== Task details ==
The output is the lines below from the one with "Definition INT_MAX : Z := 2147483647." through the one with "the token *)", both included, printed exactly and with no other line.
──────── Raw data ────────
(** * al::semaphore (common/alsem.cpp): the four platform backends

    The source file defines the same five members of [al::semaphore] four
    times, one per target platform, and the preprocessor keeps exactly one.
    Each variant is embedded in a module of its own ([Win32], [Dispatch],
    [Mach], [Posix]) as a computation in a small monad over a [world]: the
    kernel's table of counting objects, the atomic cell of the Mach variant,
    the thread's [errno], a schedule of what the rest of the system does
    while the calling thread is inside a native call, and a log of the
    native calls and atomic operations the calling thread performs. *)

From stdpp Require Import base option list gmap.
From Stdlib Require Import ZArith Lia.

Open Scope Z_scope.

(** ** Integer types *)

Definition INT_MAX : Z := 2147483647.
Definition UINT_MAX : Z := 4294967295.

(** What the source takes from system headers and that differs between
    targets: the data model, which fixes the width of [long] and
    [intptr_t], and [SEM_VALUE_MAX]. *)
Inductive data_model := ILP32 | LP64.

Record platform := Platform {
  model : data_model;
  SEM_VALUE_MAX : Z
}.

Definition word_bits (p : platform) : Z :=
  match model p with ILP32 => 32 | LP64 => 64 end.

Definition INTPTR_MAX (p : platform) : Z := 2 ^ (word_bits p - 1) - 1.
Definition INTPTR_MIN (p : platform) : Z := - 2 ^ (word_bits p - 1).

(** Conversion to a signed word of [bits] bits (two's complement). *)
Definition to_signed (bits : Z) (x : Z) : Z :=
  (x + 2 ^ (bits - 1)) mod 2 ^ bits - 2 ^ (bits - 1).

Definition to_intptr (p : platform) (x : Z) : Z := to_signed (word_bits p) x.
Definition to_long (p : platform) (x : Z) : Z := to_signed (word_bits p) x.
(** Win32 [LONG] is 32 bits on every Windows target. *)
Definition to_LONG (x : Z) : Z := to_signed 32 x.

(** ** Errors and outcomes *)

(** The two [std::errc] values the file throws. *)
Inductive errc := value_too_large | resource_unavailable_try_again.

(** What a call does from the caller's point of view. *)
Inductive outcome (A : Type) :=
| Done (a : A)          (* the call returned [a] *)
| Raise (e : errc)      (* a std::system_error carrying [e] was thrown *)
| Suspended             (* the thread is parked in a native wait and the
                           schedule holds nothing that resumes it *)
| OutOfFuel.            (* a loop was cut short by the model *)
Arguments Done {A} a.
Arguments Raise {A} e.
Arguments Suspended {A}.
Arguments OutOfFuel {A}.

(** ** The world *)

(** A nullable native handle: [None] is [nullptr] / [MACH_PORT_NULL]. *)
Abbreviation HANDLE := (option positive).

(** A kernel counting object: its count and the largest count it accepts
    ([None]: the primitive reports no overflow). *)
Record kobj := KObj { kcount : Z; kmax : option Z }.

(** What happens to a thread parked in a native wait. *)
Inductive kevent :=
| KPost        (* another thread releases the object; this thread gets the token *)
| KInterrupt.  (* a signal is delivered to this thread *)

(** What happens to the atomic cell between this thread's last read of it
    and its compare-exchange. *)
Inductive aevent :=
| AStore (v : Z)   (* another thread's update left [v] in the cell *)
| ASpurious.       (* the weak compare-exchange fails spuriously *)

(** Native calls and atomic operations, as logged for the calling thread. *)
Inductive event :=
| ev_CreateSemaphore (lInitialCount lMaximumCount : Z)
| ev_CloseHandle (h : HANDLE)
| ev_ReleaseSemaphore (h : HANDLE) (lReleaseCount : Z)
| ev_WaitForSingleObject (h : HANDLE) (dwMilliseconds : Z)
| ev_dispatch_semaphore_create (value : Z)
| ev_dispatch_release (h : HANDLE)
| ev_dispatch_semaphore_signal (h : HANDLE)
| ev_dispatch_semaphore_wait (h : HANDLE) (timeout : Z)
| ev_semaphore_create (policy value : Z)
| ev_semaphore_destroy (h : HANDLE)
| ev_semaphore_signal (h : HANDLE)
| ev_semaphore_wait (h : HANDLE)
| ev_sem_init (pshared value : Z)
| ev_sem_destroy (h : HANDLE)
| ev_sem_post (h : HANDLE)
| ev_sem_wait (h : HANDLE)
| ev_sem_trywait (h : HANDLE)
| ev_store (v : Z)
| ev_load (v : Z)
| ev_fetch_add (old d : Z)
| ev_fetch_sub (old d : Z)
| ev_compare_exchange_weak (expected desired : Z) (ok : bool).

Record world := World {
  cfg : platform;
  kobjs : gmap positive kobj;    (* live kernel objects *)
  kquota : nat;                  (* how many objects the OS agrees to hold *)
  atom : Z;                      (* mSem.value of the Mach variant *)
  errno : Z;
  ksched : list kevent;
  asched : list aevent;
  log : list event
}.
────────
== Solution to this problem ==
Definition INT_MAX : Z := 2147483647.
Definition UINT_MAX : Z := 4294967295.

(** What the source takes from system headers and that differs between
    targets: the data model, which fixes the width of [long] and
    [intptr_t], and [SEM_VALUE_MAX]. *)
Inductive data_model := ILP32 | LP64.

Record platform := Platform {
  model : data_model;
  SEM_VALUE_MAX : Z
}.

Definition word_bits (p : platform) : Z :=
  match model p with ILP32 => 32 | LP64 => 64 end.

Definition INTPTR_MAX (p : platform) : Z := 2 ^ (word_bits p - 1) - 1.
Definition INTPTR_MIN (p : platform) : Z := - 2 ^ (word_bits p - 1).

(** Conversion to a signed word of [bits] bits (two's complement). *)
Definition to_signed (bits : Z) (x : Z) : Z :=
  (x + 2 ^ (bits - 1)) mod 2 ^ bits - 2 ^ (bits - 1).

Definition to_intptr (p : platform) (x : Z) : Z := to_signed (word_bits p) x.
Definition to_long (p : platform) (x : Z) : Z := to_signed (word_bits p) x.
(** Win32 [LONG] is 32 bits on every Windows target. *)
Definition to_LONG (x : Z) : Z := to_signed 32 x.

(** ** Errors and outcomes *)

(** The two [std::errc] values the file throws. *)
Inductive errc := value_too_large | resource_unavailable_try_again.

(** What a call does from the caller's point of view. *)
Inductive outcome (A : Type) :=
| Done (a : A)          (* the call returned [a] *)
| Raise (e : errc)      (* a std::system_error carrying [e] was thrown *)
| Suspended             (* the thread is parked in a native wait and the
                           schedule holds nothing that resumes it *)
| OutOfFuel.            (* a loop was cut short by the model *)
Arguments Done {A} a.
Arguments Raise {A} e.
Arguments Suspended {A}.
Arguments OutOfFuel {A}.

(** ** The world *)

(** A nullable native handle: [None] is [nullptr] / [MACH_PORT_NULL]. *)
Abbreviation HANDLE := (option positive).

(** A kernel counting object: its count and the largest count it accepts
    ([None]: the primitive reports no overflow). *)
Record kobj := KObj { kcount : Z; kmax : option Z }.

(** What happens to a thread parked in a native wait. *)
Inductive kevent :=
| KPost        (* another thread releases the object; this thread gets the token *)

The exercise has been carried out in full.